Special pre-Tattoo performance for royal pair
The Prince of Wales and the Duke of Cambridge are attending the Royal Edinburgh Military Tattoo.
The Prince of Wales and the Duke of Cambridge have been given a special pre-Tattoo performance at the Palace of Holyroodhouse.
It comes ahead of their attendance at the Royal Edinburgh Military Tattoo on Wednesday evening.
Acts gave the royal duo a close-up performance in the courtyard.
The Prince and Duke then spent time speaking with performers and posed for a group shot.
William wore black-tie with Submariner Dolphins and Golden and Diamond Jubilee medals.
The Prince wore a grey suit, pink shirt with a tie and brown shoes.
Charles, the guest of honour at the annual event, will be accompanied by his son William at Edinburgh Castle.
It will be the first time they have attended the annual event in Scotland’s capital, which is currently in its 68th season.
This year’s Tattoo recognises 2017 as being the Year of the Royal Navy and comes ahead of the forthcoming official naming of the aircraft carrier HMS Prince of Wales later this year.

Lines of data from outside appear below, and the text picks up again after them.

(** * Entity and calendar-event extraction pipeline: a shallow embedding

    The development follows [src/ai/services/entity_extraction.py]
    (class [EntityExtractionService]) and [src/ai/services/ner_service.py]
    (class [NERService]).

    Conventions of the model:
    - a Python [str] is a [string]; code points are restricted to ASCII, so
      [str.lower], [str.strip], [\d], [\s], [\w] are the ASCII readings of
      the Unicode-aware originals;
    - a Python [int] is a [Z] where it can be negative (NER offsets) and a
      [nat] where the code only ever produces an offset into the text;
    - a [float] confidence is a rational constant ([Q]); the code never
      computes with it;
    - regular expressions are syntax trees run by a backtracking matcher
      that follows the leftmost-first, greedy discipline of Python's [re];
    - the libraries the services call (e-mail validation, phone number
      parsing, the fuzzy date parser, the clock, the NER models) are fields
      of an environment record. *)

From Stdlib Require Import ZArith QArith Ascii String List Lia.
From Stdlib Require Import Sorting.Sorted Sorting.Permutation.
From stdpp Require Import gmap strings list fin_maps.

Local Open Scope string_scope.
Local Open Scope nat_scope.
Local Open Scope list_scope.

(* ===================================================================== *)
(** ** Python string operations                                          *)
(* ===================================================================== *)

Module PyStr.

Definition code (c : ascii) : nat := nat_of_ascii c.

Definition between (lo hi : nat) (c : ascii) : bool :=
  (lo <=? code c) && (code c <=? hi).

(** [str.isspace] on one ASCII character: TAB..CR, FS..US and SPACE. *)
Definition is_space (c : ascii) : bool :=
  between 9 13 c || between 28 32 c.

Definition is_digit (c : ascii) : bool := between 48 57 c.
Definition is_upper (c : ascii) : bool := between 65 90 c.
Definition is_lower (c : ascii) : bool := between 97 122 c.
Definition is_alpha (c : ascii) : bool := is_upper c || is_lower c.

(** The class [\w]: letters, digits and the underscore. *)
Definition is_word (c : ascii) : bool :=
  is_alpha c || is_digit c || (code c =? 95).

Definition lower_char (c : ascii) : ascii :=
  if is_upper c then ascii_of_nat (code c + 32) else c.

Definition upper_char (c : ascii) : ascii :=
  if is_lower c then ascii_of_nat (code c - 32) else c.

(** [s.lower()] *)
Fixpoint lower (s : string) : string :=
  match s with
  | EmptyString => EmptyString
  | String c t => String (lower_char c) (lower t)
  end.

(** [s.title()]: the first letter of every run of letters in upper case,
    the others in lower case. *)
Fixpoint title_from (prev_cased : bool) (s : string) : string :=
  match s with
  | EmptyString => EmptyString
  | String c t =>
      String (if is_alpha c
              then (if prev_cased then lower_char c else upper_char c)
              else c)
             (title_from (is_alpha c) t)
  end.

Definition title (s : string) : string := title_from false s.

Fixpoint lstrip (s : string) : string :=
  match s with
  | EmptyString => EmptyString
  | String c t => if is_space c then lstrip t else s
  end.

(** [rstrip] keeps a character when it is not a space or when something
    survives to its right. *)
Fixpoint rstrip (s : string) : string :=
  match s with
  | EmptyString => EmptyString
  | String c t =>
      match rstrip t with
      | EmptyString => if is_space c then EmptyString else String c EmptyString
      | t' => String c t'
      end
  end.

(** [s.strip()] *)
Definition strip (s : string) : string := rstrip (lstrip s).

Definition is_empty (s : string) : bool :=
  match s with EmptyString => true | _ => false end.

(** [s.startswith(p)] *)
Fixpoint startswith (p s : string) : bool :=
  match p, s with
  | EmptyString, _ => true
  | String _ _, EmptyString => false
  | String a p', String b s' => if Ascii.eqb a b then startswith p' s' else false
  end.

(** [needle in hay] *)
Fixpoint str_in (needle hay : string) : bool :=
  startswith needle hay ||
  match hay with
  | EmptyString => false
  | String _ t => str_in needle t
  end.

Fixpoint drop (n : nat) (s : string) : string :=
  match n, s with
  | O, _ => s
  | S _, EmptyString => EmptyString
  | S n', String _ t => drop n' t
  end.

Fixpoint take (n : nat) (s : string) : string :=
  match n, s with
  | O, _ => EmptyString
  | S _, EmptyString => EmptyString
  | S n', String c t => String c (take n' t)
  end.

(** [s[a:b]] for offsets that are not negative. *)
Definition slice (a b : nat) (s : string) : string :=
  take (b - a) (drop a s).

(** One bound of a slice as Python reads it: a negative index counts from
    the end, and the result is clipped to [0, len]. *)
Definition clip_index (len i : Z) : nat :=
  Z.to_nat (Z.min len (Z.max 0 (if (i <? 0)%Z then (len + i)%Z else i))).

(** [s[a:b]] for arbitrary integers. *)
Definition py_slice (a b : Z) (s : string) : string :=
  let len := Z.of_nat (String.length s) in
  slice (clip_index len a) (clip_index len b) s.

(** [s.split(c)] for a one-character separator: never the empty list. *)
Fixpoint split_char (c : ascii) (s : string) : list string :=
  match s with
  | EmptyString => [EmptyString]
  | String a t =>
      if Ascii.eqb a c then EmptyString :: split_char c t
      else match split_char c t with
           | [] => [String a EmptyString]
           | w :: ws => String a w :: ws
           end
  end.

(** [s.split()]: the maximal runs of characters that are not spaces.
    [cur] is the run being read, in reverse. *)
Fixpoint split_ws_from (cur : list ascii) (s : string) : list string :=
  let flush (rest : list string) :=
    match cur with
    | [] => rest
    | _ => string_of_list_ascii (rev cur) :: rest
    end in
  match s with
  | EmptyString => flush []
  | String c t =>
      if is_space c then flush (split_ws_from [] t)
      else split_ws_from (c :: cur) t
  end.

Definition split_ws (s : string) : list string := split_ws_from [] s.

(** [s.split(sep)] for a separator of at least one character, scanning
    left to right; [skip] counts the characters of a separator that was
    just recognised and [cur] is the piece being read, in reverse. *)
Fixpoint split_sub_from (sep : string) (skip : nat) (cur : list ascii)
    (s : string) : list string :=
  match s with
  | EmptyString => [string_of_list_ascii (rev cur)]
  | String c t =>
      match skip with
      | S k => split_sub_from sep k cur t
      | O =>
          if startswith sep s
          then string_of_list_ascii (rev cur)
               :: split_sub_from sep (String.length sep - 1) [] t
          else split_sub_from sep 0 (c :: cur) t
      end
  end.

Definition split_sub (sep s : string) : list string :=
  split_sub_from sep 0 [] s.

(** Every character of [s] satisfies [ok]. *)
Fixpoint all_of (ok : ascii -> bool) (s : string) : bool :=
  match s with
  | EmptyString => true
  | String c t => ok c && all_of ok t
  end.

It is also marking Scotland’s Year of History, Heritage and Archaeology with a second “Splash of Tartan” theme.
Charles, known as the Duke of Rothesay in Scotland, and William, who takes the title the Earl of Strathearn when north of the border, are attending the Tattoo around halfway through its August run.
This year’s performance involves a cast of more than 1,200 people from across the globe.
The line-up includes more than 250 pipers and drummers, five UK military bands and the event’s first Japanese act – as well as major contingents from France, India and the United States.
After the performance, The Duke of Rothesay and The Duke of Cambridge were able to meet the dancers and musicians. pic.twitter.com/6JiCrC1PFD— Clarence House (@ClarenceHouse) August 16, 2017
The first Edinburgh Tattoo took place in 1950, with the first overseas regiment taking part in 1952.
Since then, 48 countries from across six continents have been represented at the Tattoo.
It attracts an annual audience of around 220,000, meaning that more than 14 million people have attended the Tattoo since it began.